Four from Planet 5
- Author: Murray Leinster
- Cover artist: Paul Lehr
- Language: English
- Genre: Science fiction novel
- Publisher: Gold Medal Books
- Publication date: 1959
- Publication place: United States
- Media type: Print (Paperback)
- Pages: 160 pp
- OCLC: 2205587

= Four from Planet 5 =

1959 novel by Murray Leinster

Four from Planet 5 is a science fiction novel by Murray Leinster. It was released in 1959 by Fawcett Publications under their Gold Medal Books imprint reference number S937. The novel details the arrival of a spaceship carrying four seemingly human children from an advanced civilisation close to a US scientific research base in Antarctica and the events that subsequently unfold.
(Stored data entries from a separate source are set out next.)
(** [utoa] and [itoa] write positional notation. *)
Lemma utoa_number base n : 8 <= base <= 16 -> 0 <= n < 4294967296 -> utoa n base = Ok (number base n).
Proof.
  intros Hb Hn. unfold utoa, number. destruct (Z.eqb_spec n 0) as [->|].
  - cbn [digits Z.eqb mbind res_mbind res_bind app]. cbn [positional].
    destruct (Z.ltb_spec 0 base); [|lia]. by rewrite Z.mod_0_l by lia.
  - rewrite (digits_positional base 32 11); [|lia|lia|].
    + cbn [mbind res_mbind res_bind app]. unfold unreverse. rewrite length_rev, rev_involutive.
      pose proof (length_positional 11 base n). unfold RBUF_SIZE. destruct (Z.ltb_spec 16 (Z.of_nat (length (positional 11 base n)))); [lia|done].
    + split; [lia|]. apply Z.lt_le_trans with (8 ^ 11); [lia|]. apply Z.pow_le_mono_l. lia.
Qed.
Lemma itoa_number base n : 8 <= base <= 16 -> -2147483648 < n < 2147483648 ->
  itoa n base = Ok ((if n <? 0 then [45] else []) ++ number base (Z.abs n)).
Proof.
  intros Hb Hn. destruct (Z.ltb_spec n 0).
  - unfold itoa. destruct (Z.ltb_spec n 0); [|lia]. rewrite s32_small by lia. destruct (Z.eqb_spec (- n) 0); [lia|].
    rewrite (digits_positional base 32 11); [|lia|lia|].
    + cbn [mbind res_mbind res_bind app]. unfold unreverse. rewrite length_app, length_rev, rev_app_distr, rev_involutive.
      pose proof (length_positional 11 base (- n)). unfold RBUF_SIZE. cbn [length rev].
      destruct (Z.ltb_spec 16 (Z.of_nat (length (positional 11 base (- n)) + 1))); [lia|].
      unfold number. by replace (Z.abs n) with (- n) by lia.
    + split; [lia|]. apply Z.lt_le_trans with (8 ^ 11); [lia|]. apply Z.pow_le_mono_l. lia.
  - rewrite Z.abs_eq by lia. cbn [app]. rewrite <- (utoa_number base n Hb) by lia. unfold itoa, utoa.
    destruct (Z.ltb_spec n 0); [lia|]. destruct (digits 32 n base); [|done..]. cbn [mbind res_mbind res_bind]. by rewrite app_nil_r.
Qed.
(* ===== verification/AuSb.v ===== *)
(** * Sound Blaster and audio (src/au_sb.c, src/audio.c)

    The driver's variables are the state [sb]; what it prints is left out. The
    busy waits for the DSP take fuel. [audio_callback] is audio.c's, which
    calls the program's callback; the handler's name is [handler]. *)
From S2P Require Import Prelude Io Intr Dma.

Definition WSTAT_BUSY : Z := 0x80.
Definition RSTAT_RDY : Z := 0x80.
Definition CMD_RATE : Z := 0x40.
Definition CMD_SB16_OUT_RATE : Z := 0x41.
Definition CMD_GET_VER : Z := 0xe1.
Definition CMD_START_DMA8 : Z := 0xc0.
Definition CMD_PAUSE_DMA8 : Z := 0xd0.
Definition CMD_ENABLE_OUTPUT : Z := 0xd1.
Definition CMD_DISABLE_OUTPUT : Z := 0xd3.
Definition CMD_CONT_DMA8 : Z := 0xd4.
Definition CMD_END_DMA8 : Z := 0xda.
Definition CMD_MODE_SIGNED : Z := 0x10.
Definition CMD_MODE_STEREO : Z := 0x20.
Definition MIX_IRQ_SEL : Z := 0x80.
Definition MIX_DMA_SEL : Z := 0x81.
Definition VER_MAJOR (x : Z) : Z := Z.shiftr x 8.
Definition VER_MINOR (x : Z) : Z := Z.land x 0xff.

Record sb := mk_sb {
  base_port : Z; irq : Z; dma_chan : Z; dma16_chan : Z; sb16 : bool; buffer : Z; xfer_mode : Z }.

Definition set_base (b : Z) (st : sb) : sb := mk_sb b (irq st) (dma_chan st) (dma16_chan st) (sb16 st) (buffer st) (xfer_mode st).
Definition set_irq (i : Z) (st : sb) : sb := mk_sb (base_port st) i (dma_chan st) (dma16_chan st) (sb16 st) (buffer st) (xfer_mode st).
Definition set_dma (c c16 : Z) (st : sb) : sb := mk_sb (base_port st) (irq st) c c16 (sb16 st) (buffer st) (xfer_mode st).
Definition set_sb16 (b : bool) (st : sb) : sb := mk_sb (base_port st) (irq st) (dma_chan st) (dma16_chan st) b (buffer st) (xfer_mode st).
Definition set_buffer (a m : Z) (st : sb) : sb := mk_sb (base_port st) (irq st) (dma_chan st) (dma16_chan st) (sb16 st) a m.

Definition REG_MIXPORT (st : sb) : Z := base_port st + 0x4.
Definition REG_MIXDATA (st : sb) : Z := base_port st + 0x5.
Definition REG_RESET (st : sb) : Z := base_port st + 0x6.
Definition REG_RDATA (st : sb) : Z := base_port st + 0xa.
Definition REG_WDATA (st : sb) : Z := base_port st + 0xc.
Definition REG_WSTAT (st : sb) : Z := base_port st + 0xc.
Definition REG_RSTAT (st : sb) : Z := base_port st + 0xe.
Definition REG_INTACK (st : sb) : Z := base_port st + 0xe.

Section sb.
Context `{Device}.

(** [while(inb(REG_WSTAT) & WSTAT_BUSY);] *)
Fixpoint wait_write (fuel : nat) (st : sb) : IO unit :=
  v ← inb (REG_WSTAT st);
  if Z.land v WSTAT_BUSY =? 0 then mret tt else
  match fuel with O => lift NoFuel | S fuel => wait_write fuel st end.
Definition write_dsp (fuel : nat) (st : sb) (val : Z) : IO unit :=
  _ ← wait_write fuel st; outb val (REG_WDATA st).

(** [while((inb(REG_RSTAT) & RSTAT_RDY) == 0);] *)
Fixpoint wait_read (fuel : nat) (st : sb) : IO unit :=
  v ← inb (REG_RSTAT st);
  if negb (Z.land v RSTAT_RDY =? 0) then mret tt else
  match fuel with O => lift NoFuel | S fuel => wait_read fuel st end.
Definition read_dsp (fuel : nat) (st : sb) : IO Z := _ ← wait_read fuel st; inb (REG_RDATA st).

Definition write_mix (st : sb) (val reg : Z) : IO unit := _ ← outb reg (REG_MIXPORT st); outb val (REG_MIXDATA st).
Definition read_mix (st : sb) (reg : Z) : IO Z := _ ← outb reg (REG_MIXPORT st); inb (REG_MIXDATA st).

Definition get_dsp_version (fuel : nat) (st : sb) : IO Z :=
  _ ← write_dsp fuel st CMD_GET_VER;
  major ← read_dsp fuel st;
  minor ← read_dsp fuel st;
  mret (Z.lor (Z.shiftl major 8) minor).

(** [for(i=0; i<128; i++)] of [sb_reset_dsp]. *)
Fixpoint poll_reset (n : nat) (st : sb) : IO Z :=
  match n with
  | O => mret (-1)
  | S n =>
      v ← inb (REG_RSTAT st);
      if negb (Z.land v RSTAT_RDY =? 0) then
        d ← inb (REG_RDATA st);
        if d =? 0xaa then mret 0 else poll_reset n st
      else poll_reset n st
  end.
Definition sb_reset_dsp (st : sb) : IO Z :=
  _ ← outb 1 (REG_RESET st);
  _ ← iodelay; _ ← iodelay; _ ← iodelay;
  _ ← outb 0 (REG_RESET st);
  poll_reset 128 st.

(** The first bit of [sel] from [i] on that is set, and the entry of its number in [tab]. *)
Fixpoint first_set (n : nat) (i sel : Z) (tab : list Z) (none : Z) : Z :=
  match n with
  | O => none
  | S n => if negb (Z.land sel (Z.shiftl 1 i) =? 0) then default none (zlookup tab i) else first_set n (i + 1) sel tab none
  end.

Definition irqtab : list Z := [2; 5; 7; 10].
Definition sb16_detect_irq (st : sb) : IO (Z * sb) :=
  irqsel ← read_mix st MIX_IRQ_SEL;
  let irq := first_set 4 0 irqsel irqtab 0 in
  if irq =? 0 then
    _ ← write_mix st 2 MIX_IRQ_SEL;
    irqsel ← read_mix st MIX_IRQ_SEL;
    if negb (irqsel =? 2) then mret (-1, set_irq 0 st) else mret (5, set_irq 5 st)
  else mret (irq, set_irq irq st).

Definition dmatab : list Z := [0; 1; -1; 3; -1; 5; 6; 7].
Definition sb16_detect_dma (st : sb) : IO (Z * sb) :=
  dmasel ← read_mix st MIX_DMA_SEL;
  let c := first_set 4 0 dmasel dmatab (-1) in
  let c16 := first_set 3 5 dmasel dmatab (-1) in
  let dmasel := if c =? -1 then Z.lor dmasel 2 else dmasel in
  let dmasel := if c16 =? -1 then Z.lor dmasel 0x20 else dmasel in
  if (c =? -1) || (c16 =? -1) then
    _ ← write_mix st dmasel MIX_DMA_SEL;
    tmp ← read_mix st MIX_DMA_SEL;
    if negb (tmp =? dmasel) then mret (-1, set_dma c c16 st) else mret (1, set_dma 1 5 st)
  else mret (c, set_dma c c16 st).

(** What [sb_detect] does at a port where a DSP answered. *)
Definition sb_configure (fuel : nat) (st : sb) : IO (Z * sb) :=
  ver ← get_dsp_version fuel st;
  let st := set_sb16 (4 <=? VER_MAJOR ver) st in
  if sb16 st then
    '(r, st) ← sb16_detect_irq st;
    if r =? -1 then mret (0, st) else
    '(r, st) ← sb16_detect_dma st;
    if r =? -1 then mret (0, st) else mret (1, st)
  else mret (1, set_dma 1 (-1) (set_irq 5 st)).

(** [for(i=0; i<6; i++)], [n] ports left. *)
Fixpoint detect_loop (fuel n : nat) (i : Z) (st : sb) : IO (Z * sb) :=
  match n with
  | O => mret (0, st)
  | S n =>
      let st := set_base (0x200 + Z.shiftl (i + 1) 4) st in
      r ← sb_reset_dsp st;
      if r =? 0 then sb_configure fuel st else detect_loop fuel n (i + 1) st
  end.
Definition sb_detect (fuel : nat) (st : sb) : IO (Z * sb) := detect_loop fuel 6 0 st.

Definition sb_set_output_rate (fuel : nat) (st : sb) (rate : Z) : IO unit :=
  if sb16 st then
    _ ← write_dsp fuel st CMD_SB16_OUT_RATE;
    _ ← write_dsp fuel st (Z.shiftr rate 8);
    write_dsp fuel st (Z.land rate 0xff)
  else
    tcon ← lift (if rate =? 0 then Fault else Ok (256 - Z.quot 1000000 rate));
    _ ← write_dsp fuel st CMD_RATE;
    write_dsp fuel st tcon.

(** The buffer and its size. *)
Definition sb_buffer (st : sb) : Z * Z := (buffer st, 65536).

Definition start_dma_transfer (fuel : nat) (st : sb) (addr size : Z) : IO unit :=
  _ ← dma_out (dma_chan st) addr size DMA_SINGLE;
  _ ← write_dsp fuel st CMD_START_DMA8;
  _ ← write_dsp fuel st (xfer_mode st);
  let size := size - 1 in
  _ ← write_dsp fuel st (Z.land size 0xff);
  write_dsp fuel st (Z.land (Z.shiftr size 8) 0xff).

Definition sb_pause (fuel : nat) (st : sb) : IO unit := write_dsp fuel st CMD_PAUSE_DMA8.
Definition sb_continue (fuel : nat) (st : sb) : IO unit := write_dsp fuel st CMD_CONT_DMA8.
Definition sb_stop (fuel : nat) (st : sb) : IO unit :=
  _ ← write_dsp fuel st CMD_END_DMA8; write_dsp fuel st CMD_DISABLE_OUTPUT.
Definition sb_volume (vol : Z) : IO unit := mret tt.

Context (audio_callback : Z -> Z -> IO Z).

Definition intr_handler (fuel : nat) (st : sb) : IO unit :=
  size ← audio_callback (buffer st) 65536;
  if size =? 0 then sb_stop fuel st else
  _ ← start_dma_transfer fuel st (u32 (buffer st)) size;
  _ ← inb (REG_INTACK st); mret tt.

(** The first 64k boundary at or after [low_mem_buffer]. *)
Definition buffer_addr (low_mem_buffer : Z) : Z := Z.land (u32 (low_mem_buffer + 0xffff)) 0xffff0000.

Definition sb_start {F} (fuel : nat) (low_mem_buffer : Z) (handler : F) (ist : intr F) (st : sb) (rate nchan : Z)
  : IO (intr F * sb) :=
  let addr := buffer_addr low_mem_buffer in
  let st := set_buffer addr (if 1 <? nchan then Z.lor CMD_MODE_SIGNED CMD_MODE_STEREO else CMD_MODE_SIGNED) st in
  size ← audio_callback (buffer st) 65536;
  if size =? 0 then mret (ist, st) else
  ist ← interrupt ist (IRQ_TO_INTR (irq st)) (Some handler);
  _ ← write_dsp fuel st CMD_ENABLE_OUTPUT;
  _ ← sb_set_output_rate fuel st rate;
  _ ← start_dma_transfer fuel st addr size;
  mret (ist, st).
End sb.

(** ** audio.c *)

(** The driver table [drv]: set by [audio_init], null before. *)
Record audio := mk_audio { have_drv : bool; cbfunc : option (Z -> Z -> Z -> IO Z); cbcls : Z }.

Section audio.
Context `{Device}.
This story appeared in the September 1959 edition of Amazing Science Fiction under the title Long Ago Far Away.

==Plot introduction==
Soames is an underpaid researcher based at the Gissel Bay research station in Antarctica and is secretly in love with a visiting reporter, Gail Haynes. They and US W.A.C. Captain Moggs set out to investigate the arrival and crash landing of what appears to be a spaceship. Events soon unfold as the US government's attempts to hush up the alien landing are frustrated by the press.